====== Data for processing

(* ===== verification/Keypair.v ===== *)
(** * Key pairs: [crates/vrrb_core/src/keypair.rs]

    Serialisation of the two secret keys of a node, and the ECDSA signing and
    verification wrappers every other component signs and verifies with. *)

From S2P Require Import Prelude Primitives.

Inductive KeyPairError :=
| InvalidKeyPair
| SerializeKeyError (what err : string)
| FailedToReadFromFile (err : string)
| InvalidHex
| KeyIOError (err : string)
| InvalidPublicKey
| InvalidSignature (err : string)
| SignatureVerificationFailed (err : string)
| InvalidKey (what : string).

Section keypair.
Context `{!Hashing, !Secp256k1, !ValidatorKeys}.

Record KeyPair := mk_KeyPair {
  miner_kp : SecretKey * PublicKey;
  validator_kp : ValidatorSecretKey * ValidatorPublicKey;
}.

Definition KeyPair_new (validator_sk : ValidatorSecretKey) (miner_sk : SecretKey)
    : KeyPair :=
  {| miner_kp := (miner_sk, pk_of_sk miner_sk);
     validator_kp := (validator_sk, vsk_public_key validator_sk) |}.

Definition KeyPair_from_bytes (validator_key_bytes miner_key_bytes : bytes)
    : result KeyPairError KeyPair :=
  match sk_from_slice miner_key_bytes with
  | None => Err InvalidKeyPair
  | Some miner_sk =>
      match vsk_deserialize validator_key_bytes with
      | Some secret_key => Ok (KeyPair_new secret_key miner_sk)
      | None => Err InvalidKeyPair
      end
  end.

Definition from_validator_pk_bytes (key_bytes : bytes)
    : result KeyPairError ValidatorPublicKey :=
  ok_or (vpk_deserialize key_bytes) InvalidPublicKey.

Definition from_miner_pk_bytes (key_bytes : bytes) : result KeyPairError PublicKey :=
  ok_or (pk_from_slice key_bytes) InvalidPublicKey.

Definition KeyPair_to_bytes (kp : KeyPair) : result KeyPairError (bytes * bytes) :=
  match vsk_serialize (validator_kp kp).1 with
  | None => Err (SerializeKeyError "validator secret" "bincode")
  | Some serialized_sk => Ok (serialized_sk, sk_bytes (miner_kp kp).1)
  end.

Definition to_validator_pk_bytes (kp : KeyPair) : result KeyPairError bytes :=
  match vpk_serialize (validator_kp kp).2 with
  | Some serialized_pk => Ok serialized_pk
  | None => Err (SerializeKeyError "validator public" "bincode")
  end.

Definition to_miner_pk_bytes (kp : KeyPair) : result KeyPairError bytes :=
  Ok (pk_serialize (miner_kp kp).2).

Definition ecdsa_sign (msg : bytes) (secret_key : bytes) : result KeyPairError string :=
  match sk_from_slice secret_key with
  | Some sk => Ok (sig_to_string (sign_ecdsa msg sk))
  | None => Err (InvalidKey "Secret")
  end.

Definition verify_ecdsa_sign (signature : string) (msg : bytes) (pub_key : bytes)
    : result KeyPairError unit :=
  match pk_from_slice pub_key with
  | None => Err (InvalidKey "Public")
  | Some pk =>
      match sig_from_str signature with
      | None => Err (InvalidSignature (sig_from_str_error signature))
      | Some sig =>
          if verify_ecdsa msg sig pk then Ok tt
          else Err (SignatureVerificationFailed (verify_error (sha256 msg) sig pk))
      end
  end.

(** The public halves belong to the secret ones. *)
Definition KeyPair_wf (kp : KeyPair) : Prop :=
  (miner_kp kp).2 = pk_of_sk (miner_kp kp).1 /\
  (validator_kp kp).2 = vsk_public_key (validator_kp kp).1.

Lemma KeyPair_new_wf vsk sk : KeyPair_wf (KeyPair_new vsk sk).
Proof. split; reflexivity. Qed.

Context `{!Secp256k1Laws, !ValidatorKeysLaws}.

Lemma KeyPair_bytes_roundtrip kp v m :
  KeyPair_wf kp -> KeyPair_to_bytes kp = Ok (v, m) -> KeyPair_from_bytes v m = Ok kp.
Proof.
  destruct kp as [[msk mpk] [vsk vpk]]. intros [Hm Hv]. simpl in *.
  unfold KeyPair_to_bytes, KeyPair_from_bytes. simpl.
  destruct (vsk_serialize vsk) as [b|] eqn:Hs; intros [= <- <-].
  rewrite sk_from_slice_bytes, (vsk_deserialize_serialize vsk b Hs). by subst.
Qed.

Lemma ecdsa_sign_verify msg sk sig :
  ecdsa_sign msg (sk_bytes sk) = Ok sig ->
  verify_ecdsa_sign sig msg (pk_serialize (pk_of_sk sk)) = Ok tt.
Proof.
  unfold ecdsa_sign, verify_ecdsa_sign.
  rewrite sk_from_slice_bytes. intros [= <-].
  rewrite pk_from_slice_serialize, sig_from_str_to_string.
  unfold verify_ecdsa, sign_ecdsa. by rewrite verify_sign.
Qed.
End keypair.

============

● **What the task asks**
Exactly the lines from the one containing "destruct kp as" through the final line above, and only those, should be given again.

● **Exercise answer**
  destruct kp as [[msk mpk] [vsk vpk]]. intros [Hm Hv]. simpl in *.
  unfold KeyPair_to_bytes, KeyPair_from_bytes. simpl.
  destruct (vsk_serialize vsk) as [b|] eqn:Hs; intros [= <- <-].
  rewrite sk_from_slice_bytes, (vsk_deserialize_serialize vsk b Hs). by subst.
Qed.

Lemma ecdsa_sign_verify msg sk sig :
  ecdsa_sign msg (sk_bytes sk) = Ok sig ->
  verify_ecdsa_sign sig msg (pk_serialize (pk_of_sk sk)) = Ok tt.
Proof.
  unfold ecdsa_sign, verify_ecdsa_sign.
  rewrite sk_from_slice_bytes. intros [= <-].
  rewrite pk_from_slice_serialize, sig_from_str_to_string.
  unfold verify_ecdsa, sign_ecdsa. by rewrite verify_sign.
Qed.
End keypair.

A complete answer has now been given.